San Diego rockabilly guitarist Buzz Campbell and his band Hot Rod Lincoln released a CD last year called Runaway Girl (with songs titles like "Too Drunk to Drive" and "Betty Page"). Buzz also plays lead guitar for Lee Rocker's band. "Lee stole me from Sha Na Na. I did that gig for three years. That was quite an experience....

"I was a kid when I first saw the Stray Cats in 1991. I dropped out of school to play music after that show. Now I play with the [ex--Stray Cats] bass player, Lee Rocker -- who needs dreams?"

TRICKIEST PROBLEM PLAYING LIVE?

"I don't have problems performing -- it's where I feel most comfortable. The trickiest problem in San Diego is getting people to come out to see live music. It seems like local people don't have as much appreciation for it as they do in other parts of the country."

YOUR GUITAR?

"A 1958 Gretsch Country Club. I have it signed by some of my biggest influences: Johnny Cash, Willie Nelson, Dave Edmunds, all three Stray Cats, Waylon Jennings, Carl Perkins, B.B. King, Link Wray, and Scotty Moore -- Elvis's original guitar man. When I met Carl Perkins many years ago, I was seeing him perform at the House of Blues in Hollywood. Lee Rocker was producing our record at the time, 1997, and invited me to see him and his group open up for Carl. After the show I went back with my guitar and met Carl. He was very nice and signed it for me. As I was leaving, someone grabbed the neck of the guitar. I turned around to punch the guy -- it was Dave Edmunds, English rocker and producer of the Stray Cats. I restrained myself after seeing who it was and let him play it. He signed it for me as well. Good thing I didn't punch him -- he made some of my favorite records."

WORST GIG?

"I once got electrocuted while doing a gig on Revolución Avenue in Tijuana. Something to do with the power -- I went to sing and shocked my mouth on my mike. I thought my lip fell off."

BEST GIG?

"I opened for Brian Setzer at the Del Mar Fair on the Grandstand Stage one year. Close to 10,000 people -- so they told me. Ty Cox, the drummer, and I did a quick shot of tequila just before the show, then really hit the stage hard.
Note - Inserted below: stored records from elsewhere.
Lemma execute_world (environ : gmap string string) (self : Client)
    (action : string) (path : path_t) (data : json)
    (query : option (gmap string json)) (w : World) :
  well_formed self →
  let p := wire to_json self action path data query in
  let out := _execute send time elapsed_ms to_json parse_json str iteritems
               environ self action path data query w in
  out.1 = answer send parse_json p (net w)
  ∧ net out.2 = (send p (net w)).2
  ∧ sent out.2 = (sent w ++ [p])%list.
Proof.
  intros Hwf p out.
  destruct (execute_round_trip environ self action path data query Hwf
              w w (same_traffic_refl w)) as [Hr [Hn Hs]].
  destruct (round_trip_world p w) as [Ha [Hb Hc]].
  subst p out. rewrite Hr, Hn, Hs. auto.
Qed.
End Equivalence.

(** ** What goes on the wire *)

Lemma is_none_false (v : json) : is_none v = false ↔ v ≠ JNull.
Proof. destruct v; simpl; split; congruence. Qed.

Lemma drop_none_lookup (q : gmap string json) (k : string) (v : json) :
  drop_none q !! k = Some v ↔ q !! k = Some v ∧ v ≠ JNull.
Proof.
  unfold drop_none. rewrite map_lookup_filter_Some. simpl.
  rewrite is_none_false. reflexivity.
Qed.

Lemma drop_none_absent (q : gmap string json) (k : string) :
  q !! k = None ∨ q !! k = Some JNull → drop_none q !! k = None.
Proof.
  intros H. destruct (drop_none q !! k) as [ v | ] eqn:E; [ | reflexivity ].
  apply drop_none_lookup in E. destruct E as [E Hv].
  destruct H as [H | H]; rewrite H in E; [ discriminate E | ].
  inversion E. congruence.
Qed.

Lemma init_shares_session
    (dh : gmap string string) (lg1 lg2 : option Logger) (dom sch : string)
    (prt : option Z) (tmo : Z) (sec : option secret_t)
    (self1 self2 : Client) :
  __init__ dh lg1 dom sch prt tmo sec = Ok self1 →
  __init__ dh lg2 dom sch prt tmo sec = Ok self2 →
  session self1 = session self2 ∧ base_url self1 = base_url self2.
Proof.
  unfold __init__. intros H1 H2.
  destruct sec as [ sec | ]; [ destruct (_parse_secret sec) | ];
    simpl in H1, H2; inversion H1; inversion H2; subst; auto.
Qed.

Lemma init_base_url
    (dh : gmap string string) (lg : option Logger) (dom sch : string)
    (prt : option Z) (tmo : Z) (sec : option secret_t) (self : Client) :
  __init__ dh lg dom sch prt tmo sec = Ok self →
  scheme self = sch ∧ domain self = dom ∧ port self = default_port sch prt
  ∧ base_url self
    = scheme self ++ "://" ++ domain self ++ ":" ++ str_of_int (port self).
Proof.
  unfold __init__. intros H.
  destruct sec as [ sec | ]; [ destruct (_parse_secret sec) | ];
    simpl in H; inversion H; subst; auto.
Qed.

Section Traffic.
Context {NetState ClockState Time : Type}.
Variable send : PreparedRequest → NetState → result Response * NetState.
Variable time : ClockState → Time * ClockState.
Variable elapsed_ms : Time → Time → Z.
Variable to_json : bool → json → string.
Variable parse_json : string → result json.
Variable str : json → string.
Variable iteritems : gmap string json → list (string * json).

Local Abbreviation World := (@World NetState ClockState).
Local Abbreviation execute :=
  (_execute send time elapsed_ms to_json parse_json str iteritems).

(** C6: of a query mapping, the keys bound to [None] are left out of
    the transmitted parameters and every other key goes out with its
    value; no mapping at all stays no mapping. *)
Theorem execute_drops_none_params
    (dh : gmap string string) (lg : option Logger) (dom sch : string)
    (prt : option Z) (tmo : Z) (sec : option secret_t) (self : Client)
    (environ : gmap string string) (action : string) (path : path_t)
    (data : json) (query : option (gmap string json)) (w : World) :
  __init__ dh lg dom sch prt tmo sec = Ok self →
  ∃ p, sent (execute environ self action path data query w).2
       = (sent w ++ [p])%list
    ∧ match query with
      | None => params (request p) = None
      | Some q =>
          ∃ q', params (request p) = Some q'
            ∧ (∀ k, q !! k = Some JNull → q' !! k = None)
            ∧ (∀ k v, q !! k = Some v → v ≠ JNull → q' !! k = Some v)
            ∧ (∀ k, q !! k = None → q' !! k = None)
      end.
Proof.
  intros Hinit. apply init_well_formed in Hinit.
  destruct (execute_world send time elapsed_ms to_json parse_json str iteritems
              environ self action path data query w Hinit)
    as [_ [_ Hs]].
  eexists. split; [ exact Hs | ].
  destruct query as [ q | ]; simpl; [ | reflexivity ].
  exists (drop_none q). split; [ reflexivity | ].
  split; [ | split ].
  - intros k Hk. apply drop_none_absent. right. exact Hk.
  - intros k v Hk Hv. apply drop_none_lookup. split; assumption.
  - intros k Hk. apply drop_none_absent. left. exact Hk.
Qed.

(** C7: two clients that differ only in the attached logger, under any
    two settings of the debug environment, give the same result or the
    same raised error for the same call in the same world, and cause the
    same traffic. *)
Theorem execute_logging_irrelevant
    (dh : gmap string string) (lg1 lg2 : option Logger)
    (dom sch : string) (prt : option Z) (tmo : Z)
    (sec : option secret_t) (self1 self2 : Client)
    (environ1 environ2 : gmap string string) (action : string)
    (path : path_t) (data : json) (query : option (gmap string json))
    (w : World) :
  __init__ dh lg1 dom sch prt tmo sec = Ok self1 →
  __init__ dh lg2 dom sch prt tmo sec = Ok self2 →
  let out1 := execute environ1 self1 action path data query w in
  let out2 := execute environ2 self2 action path data query w in
  out1.1 = out2.1 ∧ net out1.2 = net out2.2 ∧ sent out1.2 = sent out2.2.
Proof.
  intros H1 H2 out1 out2.
  destruct (init_shares_session _ _ _ _ _ _ _ _ _ _ H1 H2) as [Hs Hb].
  apply init_well_formed in H1, H2.
  destruct (execute_world send time elapsed_ms to_json parse_json str iteritems
              environ1 self1 action path data query w H1)
    as [Ha1 [Hb1 Hc1]].
  destruct (execute_world send time elapsed_ms to_json parse_json str iteritems
              environ2 self2 action path data query w H2)
    as [Ha2 [Hb2 Hc2]].
  subst out1 out2. rewrite Ha1, Ha2, Hb1, Hb2, Hc1, Hc2.
  unfold wire. rewrite Hs, Hb. auto.
Qed.

(** C8: [ping] sends one GET for the path [ping] whose parameters are
    the ones of [scope] and [timeout] that are not [None]. *)
Theorem ping_request
    (dh : gmap string string) (lg : option Logger) (dom sch : string)
    (prt : option Z) (tmo : Z) (sec : option secret_t) (self : Client)
    (environ : gmap string string) (scope timeout : json) (w : World) :
  __init__ dh lg dom sch prt tmo sec = Ok self →
  ∃ p q,
    sent (ping send time elapsed_ms to_json parse_json str iteritems
            environ self scope timeout w).2 = (sent w ++ [p])%list
    ∧ action (request p) = "GET"
    ∧ url (request p) = base_url self ++ "/" ++ "ping"
    ∧ params (request p) = Some q
    ∧ ∀ k v, q !! k = Some v ↔
             (k = "scope" ∧ v = scope ∧ scope ≠ JNull)
             ∨ (k = "timeout" ∧ v = timeout ∧ timeout ≠ JNull).
Proof.
  intros Hinit. apply init_well_formed in Hinit.
  unfold ping, get.
  match goal with
  | |- context [ _execute _ _ _ _ _ _ _ ?e ?s ?a ?p ?d ?q w ] =>
      destruct (execute_world send time elapsed_ms to_json parse_json
                  str iteritems e s a p d q w Hinit) as [_ [_ Hs]]
  end.
  eexists. eexists. split; [ exact Hs | ].
  simpl. repeat (split; [ reflexivity | ]).
  intros k v. rewrite drop_none_lookup. split.
  - intros [Hk Hv].
    destruct (decide (k = "scope")) as [ -> | Hns ].
    + rewrite lookup_insert_eq in Hk. inversion Hk; subst. left. auto.
    + rewrite lookup_insert_ne in Hk by congruence.
      destruct (decide (k = "timeout")) as [ -> | Hnt ].
      * rewrite lookup_insert_eq in Hk. inversion Hk; subst. right. auto.
      * rewrite lookup_insert_ne in Hk by congruence.
        rewrite lookup_empty in Hk. discriminate Hk.
  - intros [ [-> [-> Hv]] | [-> [-> Hv]] ].
    + rewrite lookup_insert_eq. auto.
    + rewrite lookup_insert_ne by discriminate.
      rewrite lookup_insert_eq. auto.
Qed.

(** C9: the transmitted URL is [scheme://domain:port], one slash, and
    the path, where a [Ref] stands for its string value. *)
Theorem execute_url
    (dh : gmap string string) (lg : option Logger) (dom sch : string)
    (prt : option Z) (tmo : Z) (sec : option secret_t) (self : Client)
    (environ : gmap string string) (action : string) (path : path_t)
    (data : json) (query : option (gmap string json)) (w : World) :
  __init__ dh lg dom sch prt tmo sec = Ok self →
  ∃ p, sent (execute environ self action path data query w).2
       = (sent w ++ [p])%list
    ∧ url (request p)
      = (scheme self ++ "://" ++ domain self ++ ":"
           ++ str_of_int (port self))
        ++ "/"
        ++ match path with
           | PathRef r => value r
           | PathStr s => s
           end.
Proof.
  intros Hinit.
  destruct (init_base_url _ _ _ _ _ _ _ _ Hinit) as [_ [_ [_ Hb]]].
  apply init_well_formed in Hinit.
  destruct (execute_world send time elapsed_ms to_json parse_json str iteritems
              environ self action path data query w Hinit)
    as [_ [_ Hs]].
  eexists. split; [ exact Hs | ].
  simpl. rewrite Hb. reflexivity.
Qed.
End Traffic.

(** ** The properties at work in the sample world *)

Lemma execute_drops_none_params_witness :
  ∃ p, sent (_execute Sample.send Sample.time Sample.elapsed_ms
               Sample.to_json Sample.parse_json Sample.str Sample.iteritems
               ∅ Sample.self "GET" (PathStr "classes/frogs/123") JNull
               (Some (<["size" := JNum 2]> (<["ts" := JNull]> ∅)))
               Sample.world).2
       = (sent Sample.world ++ [p])%list
    ∧ ∃ q', params (request p) = Some q'
        ∧ (∀ k, (<["size" := JNum 2]> (<["ts" := JNull]> ∅)
                   : gmap string json) !! k = Some JNull → q' !! k = None)
        ∧ (∀ k v, (<["size" := JNum 2]> (<["ts" := JNull]> ∅)
                     : gmap string json) !! k = Some v →
                  v ≠ JNull → q' !! k = Some v)
        ∧ (∀ k, (<["size" := JNum 2]> (<["ts" := JNull]> ∅)
                   : gmap string json) !! k = None → q' !! k = None).
Proof.
  apply (execute_drops_none_params Sample.send Sample.time
           Sample.elapsed_ms Sample.to_json Sample.parse_json Sample.str Sample.iteritems
           ∅ (Some (getLogger "app")) "rest.faunadb.com" "https" None 60
           (Some (SecretStr "u:p")) Sample.self ∅ "GET"
           (PathStr "classes/frogs/123") JNull
           (Some (<["size" := JNum 2]> (<["ts" := JNull]> ∅)))
           Sample.world).
  reflexivity.
Defined.

Lemma execute_logging_irrelevant_witness :
  let silent :=
    mkClient None "rest.faunadb.com" "https" 443
      (session Sample.self) (base_url Sample.self) in
  let out1 :=
    _execute Sample.send Sample.time Sample.elapsed_ms Sample.to_json
      Sample.parse_json Sample.str Sample.iteritems (<["FAUNA_DEBUG" := "1"]> ∅)
      Sample.self "POST" (PathRef (mkRef "classes/frogs")) Sample.frog None
      Sample.world in
  let out2 :=
    _execute Sample.send Sample.time Sample.elapsed_ms Sample.to_json
      Sample.parse_json Sample.str Sample.iteritems ∅
      silent "POST" (PathRef (mkRef "classes/frogs")) Sample.frog None
      Sample.world in
  out1.1 = out2.1 ∧ net out1.2 = net out2.2 ∧ sent out1.2 = sent out2.2.
Proof.
  intros silent.
  apply (execute_logging_irrelevant Sample.send Sample.time
           Sample.elapsed_ms Sample.to_json Sample.parse_json Sample.str Sample.iteritems
           ∅ (Some (getLogger "app")) None "rest.faunadb.com" "https" None
           60 (Some (SecretTuple ["u"; "p"])) Sample.self silent
           (<["FAUNA_DEBUG" := "1"]> ∅) ∅ "POST"
           (PathRef (mkRef "classes/frogs")) Sample.frog None Sample.world).
  - reflexivity.
  - reflexivity.
Defined.

Lemma ping_request_witness :
  ∃ p q,
    sent (ping Sample.send Sample.time Sample.elapsed_ms Sample.to_json
            Sample.parse_json Sample.str Sample.iteritems ∅ Sample.self
            (JStr "node") JNull Sample.world).2
    = (sent Sample.world ++ [p])%list
    ∧ action (request p) = "GET"
    ∧ url (request p) = base_url Sample.self ++ "/" ++ "ping"
    ∧ params (request p) = Some q
    ∧ ∀ k v, q !! k = Some v ↔
             (k = "scope" ∧ v = JStr "node" ∧ JStr "node" ≠ JNull)
             ∨ (k = "timeout" ∧ v = JNull ∧ JNull ≠ JNull).
Proof.
  apply (ping_request Sample.send Sample.time Sample.elapsed_ms
           Sample.to_json Sample.parse_json Sample.str Sample.iteritems
           ∅ (Some (getLogger "app")) "rest.faunadb.com" "https" None 60
           (Some (SecretStr "u:p")) Sample.self ∅ (JStr "node") JNull
           Sample.world).
  reflexivity.
Defined.

Lemma execute_url_witness :
  ∃ p, sent (_execute Sample.send Sample.time Sample.elapsed_ms
               Sample.to_json Sample.parse_json Sample.str Sample.iteritems
               ∅ Sample.self "GET"
               (PathRef (mkRef "classes/frogs/123")) JNull None
               Sample.world).2
       = (sent Sample.world ++ [p])%list
    ∧ url (request p)
      = (scheme Sample.self ++ "://" ++ domain Sample.self ++ ":"
           ++ str_of_int (port Sample.self))
        ++ "/" ++ "classes/frogs/123".
Proof.
  apply (execute_url Sample.send Sample.time Sample.elapsed_ms
           Sample.to_json Sample.parse_json Sample.str Sample.iteritems
           ∅ (Some (getLogger "app")) "rest.faunadb.com" "https" None 60
           (Some (SecretStr "u:p")) Sample.self ∅ "GET"
           (PathRef (mkRef "classes/frogs/123")) JNull None Sample.world).
  reflexivity.
Defined.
San Diego really supported us that night; it was really something. The band was really on that night, and the crowd was really fired up -- better than sex. The tequila didn't hurt either."

BRUSH WITH THE FAMOUS?

"When I was younger, I played at Johnny M's regularly before it became the Hard Rock Cafe. Brian Setzer walked in, hung out with us all night, played, sang, danced with the regulars, and got pretty drunk. My roadie drove him back to my lousy apartment, and he spent the night on the couch. I offered him the bed, but he wouldn't take it. I woke up the next day and realized Brian was there. Talked music with him for a while. He's been a good friend to this band and especially to me."

WHAT'S IN YOUR CD PLAYER?

"Right now I am working on a new CD. I have been playing with Lee Rocker as well as HRL for the last two years, and we are working on his new CD. So I am listening to a lot of rough tracks -- however, I just got satellite radio and have been listening to a lot of Outlaw Country [on Sirius satellite radio], hosted by San Diego's own Mojo Nixon. It's cool to hear the Blasters, Paladins, along with classics like Carl Perkins, Johnny Burnette. Nothing gives me greater pleasure than to see that music getting some airplay again."

WHAT DID YOU DO PROM NIGHT?

"Nothing exciting. I was pretty shy in high school. I did go to prom a year after I graduated with my Mormon girlfriend. We got a hotel room for the night then got caught later. Her father wanted to kill me. If I remember correctly, it was worth it."